Gadis itu mengerjapkan matanya pelan.
Dia mencoba mengingat kembali apa yang sebenarnya terjadi. Kali ini dia merasa baru terbangun dari tidur pannjangnya. Dia membuka kelopak matanya perlahan, kemudian menatap langit-langit kamarnya, dan…
”Ya ampun, Serra! Kau ini… Hari ini kan hari Serra harus kembali ke pesantren.” Gumam gadis itu merutuki dirinya sendiri.
**
Dia adalah Serra Paradiba, seorang gadis yang baru terbangun dari komanya selama 6 bulan terakhir ini. Setelah dokter mendiagnosa Serra mengidap penyakit Leokimia, Serra jadi sering mengalami kekurangan darah yang membuatnya harus bolak-balik rumah sakit untuk mentranfusi darah pada tubuhnya.
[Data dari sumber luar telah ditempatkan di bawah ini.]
Lemma starts_with_longer (pat m r : jsstring) :
  starts_with pat m = true -> starts_with pat (m ++ r) = true.
Proof.
  revert m. induction pat as [|p pat IH]; intros [|x m]; try reflexivity;
    try discriminate.
  cbn [app]. rewrite !starts_with_cons. intros H.
  apply andb_true_iff in H as [Hp Hm]. now rewrite Hp, IH.
Qed.

Lemma contains_cons (pat : jsstring) (x : N) (s : jsstring) :
  contains pat (x :: s) = starts_with pat (x :: s) || contains pat s.
Proof. reflexivity. Qed.

Lemma contains_app_r (pat m r : jsstring) :
  contains pat m = true -> contains pat (m ++ r) = true.
Proof.
  induction m as [|x m IH].
  - destruct pat; [|discriminate]. intros _. now destruct r.
  - cbn [app]. rewrite !contains_cons. intros H.
    apply orb_true_iff in H as [H|H].
    + apply (starts_with_longer _ _ r) in H. cbn [app] in H. now rewrite H.
    + rewrite (IH H). apply orb_true_r.
Qed.

Lemma contains_app_l (pat l m : jsstring) :
  contains pat m = true -> contains pat (l ++ m) = true.
Proof.
  intros H. induction l as [|x l IH]; [exact H|].
  cbn [app]. rewrite contains_cons, IH. apply orb_true_r.
Qed.

Lemma trimStart_suffix (s : jsstring) : exists l, s = l ++ trimStart s.
Proof.
  induction s as [|c r [l IH]]; [now exists []|].
  cbn [trimStart]. destruct (is_trim_space c).
  - exists (c :: l). cbn [app]. now f_equal.
  - now exists [].
Qed.

Lemma trim_infix (s : jsstring) : exists l r, s = l ++ trim s ++ r.
Proof.
  unfold trim, trimEnd.
  destruct (trimStart_suffix s) as [l Hl].
  destruct (trimStart_suffix (rev (trimStart s))) as [r Hr].
  exists l, (rev r). rewrite <- rev_app_distr, <- Hr, rev_involutive. exact Hl.
Qed.

(** X12. The text handed to [JSON.parse] never holds a fence marker:
    whatever the response, no three backticks in a row are left. *)
Theorem clean_leaves_no_fence (text : jsstring) :
  contains FENCE (clean text) = false.
Proof.
  unfold clean.
  destruct (trim_infix (remove_all FENCE (remove_all FENCE_JSON text))) as (l & r & E).
  destruct (contains FENCE (trim _)) eqn:Hc; [|reflexivity].
  apply (contains_app_r _ _ r), (contains_app_l _ l) in Hc.
  rewrite <- E in Hc.
  now rewrite fence_gone_all in Hc.
Qed.

(** ** Reading the file *)

Lemma split_free (sep : N) (s : jsstring) :
  free_of sep s -> split sep s = [s].
Proof.
  induction s as [|c r IH]; intros H; [reflexivity|].
  apply free_of_cons in H as [Hc Hr].
  cbn [split]. destruct (N.eqb_spec c sep) as [E|_]; [contradiction|].
  now rewrite IH.
Qed.

Lemma split_at (sep : N) (a rest : jsstring) :
  free_of sep a -> split sep (a ++ sep :: rest) = a :: split sep rest.
Proof.
  induction a as [|c r IH]; intros H.
  - cbn [app split]. now rewrite N.eqb_refl.
  - apply free_of_cons in H as [Hc Hr].
    cbn [app split]. destruct (N.eqb_spec c sep) as [E|_]; [contradiction|].
    now rewrite IH.
Qed.

(** X13. [fileToBase64] gives the part of the reader's result between the
    first comma and the second one (or the end): for a data URL
    [header,data] that is [data]; what follows a second comma is lost. *)
Theorem fileToBase64_payload
        (file : Blob) (w : World) (s : ServiceState)
        (header data rest : jsstring) :
  free_of COMMA_CHAR header ->
  free_of COMMA_CHAR data ->
  reader_answer w file = Normal (header ++ COMMA_CHAR :: data)
  \/ reader_answer w file = Normal (header ++ COMMA_CHAR :: data ++ COMMA_CHAR :: rest) ->
  fileToBase64 file w s = mkRun (Normal (Some data)) s [ReadAsDataURL file].
Proof.
  intros Hh Hd Hread.
  unfold fileToBase64. run_monad.
  change (ch ",") with COMMA_CHAR.
  destruct Hread as [-> | ->]; rewrite split_at by assumption.
  - now rewrite split_free.
  - now rewrite split_at.
Qed.

(** The data URL of a PDF. *)
Lemma fileToBase64_payload_witness :
  fileToBase64 small_pdf online initialized
  = mkRun (Normal (Some (str "JVBERi0xLjQK"))) initialized [ReadAsDataURL small_pdf].
Proof.
  apply (@fileToBase64_payload small_pdf online initialized
           (str "data:application/pdf;base64") (str "JVBERi0xLjQK") []);
    try (apply free_of_check; reflexivity).
  left. reflexivity.
Defined.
Sehingga pada hari itu, Serra mengalami kecelakaan saat setelah Serra melakukan kontrol bersama salah satu pengurus asramanya. Serra kehilangan darah sangat banyak, sedangkan kebutuhan darah Serra yang langka berupa sel darah A+. Memang dari awal dokter sudah menjelaskan tentang jenis sel darah tersebut, sampai-sampai dokter selalu memberi waspada kepada Serra untuk selalu menjaga dirinya agar tidak menghabiskan banyak darah pada dirinya. Dan ketidaksengajaan itulah yang membuat Serra seperti ini.
**
Serra menginjakkan kaki sembari menatap bangunan sekelilingnya yang masih sama, seperti terakhir kali Serra melihatnya. Begitu pula degan lorong dan juga tangga yang merupakan tempat ternyaman Serra bersama teman-temannnya dalam melakukan rutinitas ghibah ria ataupun sekedar melalar hafalannya. Serra dapat mengingat betul semua kejadian itu. Bahkan, Serra sangat meridukan mereka, terlebih pada Shofia, salah satu sahabat yang menemaninya dari awal Serra menjadi santri baru di sini. Serra dan Shofia sam-sama telah monndok di pesantren ini sedari lulus sekolah dasar. Sampai sekarang, hingga mereka duduk di kelas 12 SMA. Jadi tidak heran jika mereka sudah seperti adik kakak saja.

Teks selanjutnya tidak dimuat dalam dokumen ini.